Task details: In full and word for word, give the records again.

Stored dataset items:
(** * Offline sync engine of nesttask-routine

    A shallow embedding of the client-side offline layer:
    - [src/utils/offlineStorage.ts]: the IndexedDB wrappers;
    - [src/hooks/useTasks.ts]: the tasks hook;
    - the routines hook ([useRoutines]) with its [syncOfflineChanges].

    JavaScript objects become records whose data properties are kept in a
    finite map from property name to value; the three sync markers
    [_isOffline], [_isOfflineUpdated], [_isOfflineDeleted] are record fields
    (an absent marker is [false]).  Asynchronous functions become
    computations in a state-and-rejection monad over a [World] holding the
    remote service, the IndexedDB stores and the React state of both hooks.

    The type declarations ([types/routine], [types/task]) and the task
    service are not part of the sources at hand: the objects passed as
    [newTask], [routine], [slot] and [updates] are taken to carry data
    properties only, and the task service is part of the remote service. *)

From stdpp Require Import gmap strings list fin_maps.

Open Scope string_scope.
Open Scope list_scope.

(** ** Data model *)

Inductive value := VStr (s : string) | VBool (b : bool).

#[global] Instance value_eq_dec : EqDecision value.
Proof. solve_decision. Defined.

(** The data properties of an object ([name], [title], [createdAt], ...). *)
Abbreviation Fields := (gmap string value).

(** [{...a, ...b}] on data properties: the right operand wins. *)
Definition spread (a b : Fields) : Fields := b ∪ a.

Module Slot.
Record t := mk {
  id : string;
  routineId : string;
  fields : Fields;
  _isOffline : bool;
  _isOfflineUpdated : bool;
  _isOfflineDeleted : bool }.

Definition with_fields (f : Fields) (s : t) : t :=
  mk (id s) (routineId s) f (_isOffline s) (_isOfflineUpdated s) (_isOfflineDeleted s).
Definition with_isOfflineUpdated (b : bool) (s : t) : t :=
  mk (id s) (routineId s) (fields s) (_isOffline s) b (_isOfflineDeleted s).
Definition with_isOfflineDeleted (b : bool) (s : t) : t :=
  mk (id s) (routineId s) (fields s) (_isOffline s) (_isOfflineUpdated s) b.
End Slot.

Module Routine.
Record t := mk {
  id : string;
  fields : Fields;
  slots : option (list Slot.t);
  _isOffline : bool;
  _isOfflineUpdated : bool;
  _isOfflineDeleted : bool }.

Definition with_fields (f : Fields) (r : t) : t :=
  mk (id r) f (slots r) (_isOffline r) (_isOfflineUpdated r) (_isOfflineDeleted r).
Definition with_slots (s : option (list Slot.t)) (r : t) : t :=
  mk (id r) (fields r) s (_isOffline r) (_isOfflineUpdated r) (_isOfflineDeleted r).
Definition with_isOfflineUpdated (b : bool) (r : t) : t :=
  mk (id r) (fields r) (slots r) (_isOffline r) b (_isOfflineDeleted r).
Definition with_isOfflineDeleted (b : bool) (r : t) : t :=
  mk (id r) (fields r) (slots r) (_isOffline r) (_isOfflineUpdated r) b.
End Routine.

Module Task.
Record t := mk {
  id : string;
  fields : Fields;
  userId : option string }.

Definition with_fields (f : Fields) (x : t) : t := mk (id x) f (userId x).
Definition with_userId (u : option string) (x : t) : t := mk (id x) (fields x) u.
End Task.

#[global] Instance slot_eq_dec : EqDecision Slot.t.
Proof. solve_decision. Defined.
#[global] Instance routine_eq_dec : EqDecision Routine.t.
Proof. solve_decision. Defined.
#[global] Instance task_eq_dec : EqDecision Task.t.
Proof. solve_decision. Defined.

(** ** The remote service

    The service functions are the boundary to the hosted backend.  A
    [Request] names one call with its arguments (for objects: their data
    properties); [Reply] is what the call resolves to.  From
    [routine.service.ts]: [fetchRoutines] builds each slot with the
    [routineId] of its routine, [createRoutine] returns [slots: []], and no
    result carries a sync marker. *)

Inductive Request :=
| TestConnection
| FetchTasks (userId : string)
| CreateTask (userId : string) (newTask : Fields)
| UpdateTask (taskId : string) (updates : Fields)
| DeleteTask (taskId : string)
| FetchRoutines
| CreateRoutine (routine : Fields)
| UpdateRoutine (id : string) (updates : Fields)
| DeleteRoutine (id : string)
| AddRoutineSlot (routineId : string) (slot : Fields)
| UpdateRoutineSlot (routineId slotId : string) (updates : Fields)
| DeleteRoutineSlot (routineId slotId : string).

#[global] Instance request_eq_dec : EqDecision Request.
Proof. solve_decision. Defined.

Abbreviation SlotRow := (string * Fields)%type.
Abbreviation RoutineRow := (string * Fields * option (list SlotRow))%type.

Definition Reply (q : Request) : Type :=
  match q with
  | TestConnection => bool
  | FetchTasks _ => list Task.t
  | CreateTask _ _ | UpdateTask _ _ => Task.t
  | FetchRoutines => list RoutineRow
  | CreateRoutine _ => (string * Fields)%type
  | AddRoutineSlot _ _ => (string * string * Fields)%type
  | DeleteTask _ | UpdateRoutine _ _ | DeleteRoutine _
  | UpdateRoutineSlot _ _ _ | DeleteRoutineSlot _ _ => unit
  end.

(** ** IndexedDB *)

(** How the database behaves when used: [indexedDB.open] may fail, or the
    database opens and the transaction or request on it fails. *)
Inductive IdbStatus :=
| Healthy
| OpenFails (error : string)
| RequestFails (error : string).

(** What [saveToIndexedDB] is given: one item or an array of items. *)
Inductive SaveData (A : Type) :=
| One (item : A)
| Many (items : list A).
Arguments One {A} item.
Arguments Many {A} items.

Answer below:
(** * Offline sync engine of nesttask-routine

    A shallow embedding of the client-side offline layer:
    - [src/utils/offlineStorage.ts]: the IndexedDB wrappers;
    - [src/hooks/useTasks.ts]: the tasks hook;
    - the routines hook ([useRoutines]) with its [syncOfflineChanges].

    JavaScript objects become records whose data properties are kept in a
    finite map from property name to value; the three sync markers
    [_isOffline], [_isOfflineUpdated], [_isOfflineDeleted] are record fields
    (an absent marker is [false]).  Asynchronous functions become
    computations in a state-and-rejection monad over a [World] holding the
    remote service, the IndexedDB stores and the React state of both hooks.

    The type declarations ([types/routine], [types/task]) and the task
    service are not part of the sources at hand: the objects passed as
    [newTask], [routine], [slot] and [updates] are taken to carry data
    properties only, and the task service is part of the remote service. *)

From stdpp Require Import gmap strings list fin_maps.

Open Scope string_scope.
Open Scope list_scope.

(** ** Data model *)

Inductive value := VStr (s : string) | VBool (b : bool).

#[global] Instance value_eq_dec : EqDecision value.
Proof. solve_decision. Defined.

(** The data properties of an object ([name], [title], [createdAt], ...). *)
Abbreviation Fields := (gmap string value).

(** [{...a, ...b}] on data properties: the right operand wins. *)
Definition spread (a b : Fields) : Fields := b ∪ a.

Module Slot.
Record t := mk {
  id : string;
  routineId : string;
  fields : Fields;
  _isOffline : bool;
  _isOfflineUpdated : bool;
  _isOfflineDeleted : bool }.

Definition with_fields (f : Fields) (s : t) : t :=
  mk (id s) (routineId s) f (_isOffline s) (_isOfflineUpdated s) (_isOfflineDeleted s).
Definition with_isOfflineUpdated (b : bool) (s : t) : t :=
  mk (id s) (routineId s) (fields s) (_isOffline s) b (_isOfflineDeleted s).
Definition with_isOfflineDeleted (b : bool) (s : t) : t :=
  mk (id s) (routineId s) (fields s) (_isOffline s) (_isOfflineUpdated s) b.
End Slot.

Module Routine.
Record t := mk {
  id : string;
  fields : Fields;
  slots : option (list Slot.t);
  _isOffline : bool;
  _isOfflineUpdated : bool;
  _isOfflineDeleted : bool }.

Definition with_fields (f : Fields) (r : t) : t :=
  mk (id r) f (slots r) (_isOffline r) (_isOfflineUpdated r) (_isOfflineDeleted r).
Definition with_slots (s : option (list Slot.t)) (r : t) : t :=
  mk (id r) (fields r) s (_isOffline r) (_isOfflineUpdated r) (_isOfflineDeleted r).
Definition with_isOfflineUpdated (b : bool) (r : t) : t :=
  mk (id r) (fields r) (slots r) (_isOffline r) b (_isOfflineDeleted r).
Definition with_isOfflineDeleted (b : bool) (r : t) : t :=
  mk (id r) (fields r) (slots r) (_isOffline r) (_isOfflineUpdated r) b.
End Routine.

Module Task.
Record t := mk {
  id : string;
  fields : Fields;
  userId : option string }.

Definition with_fields (f : Fields) (x : t) : t := mk (id x) f (userId x).
Definition with_userId (u : option string) (x : t) : t := mk (id x) (fields x) u.
End Task.

#[global] Instance slot_eq_dec : EqDecision Slot.t.
Proof. solve_decision. Defined.
#[global] Instance routine_eq_dec : EqDecision Routine.t.
Proof. solve_decision. Defined.
#[global] Instance task_eq_dec : EqDecision Task.t.
Proof. solve_decision. Defined.

(** ** The remote service

    The service functions are the boundary to the hosted backend.  A
    [Request] names one call with its arguments (for objects: their data
    properties); [Reply] is what the call resolves to.  From
    [routine.service.ts]: [fetchRoutines] builds each slot with the
    [routineId] of its routine, [createRoutine] returns [slots: []], and no
    result carries a sync marker. *)

Inductive Request :=
| TestConnection
| FetchTasks (userId : string)
| CreateTask (userId : string) (newTask : Fields)
| UpdateTask (taskId : string) (updates : Fields)
| DeleteTask (taskId : string)
| FetchRoutines
| CreateRoutine (routine : Fields)
| UpdateRoutine (id : string) (updates : Fields)
| DeleteRoutine (id : string)
| AddRoutineSlot (routineId : string) (slot : Fields)
| UpdateRoutineSlot (routineId slotId : string) (updates : Fields)
| DeleteRoutineSlot (routineId slotId : string).

#[global] Instance request_eq_dec : EqDecision Request.
Proof. solve_decision. Defined.

Abbreviation SlotRow := (string * Fields)%type.
Abbreviation RoutineRow := (string * Fields * option (list SlotRow))%type.

Definition Reply (q : Request) : Type :=
  match q with
  | TestConnection => bool
  | FetchTasks _ => list Task.t
  | CreateTask _ _ | UpdateTask _ _ => Task.t
  | FetchRoutines => list RoutineRow
  | CreateRoutine _ => (string * Fields)%type
  | AddRoutineSlot _ _ => (string * string * Fields)%type
  | DeleteTask _ | UpdateRoutine _ _ | DeleteRoutine _
  | UpdateRoutineSlot _ _ _ | DeleteRoutineSlot _ _ => unit
  end.

(** ** IndexedDB *)

(** How the database behaves when used: [indexedDB.open] may fail, or the
    database opens and the transaction or request on it fails. *)
Inductive IdbStatus :=
| Healthy
| OpenFails (error : string)
| RequestFails (error : string).

(** What [saveToIndexedDB] is given: one item or an array of items. *)
Inductive SaveData (A : Type) :=
| One (item : A)
| Many (items : list A).
Arguments One {A} item.
Arguments Many {A} items.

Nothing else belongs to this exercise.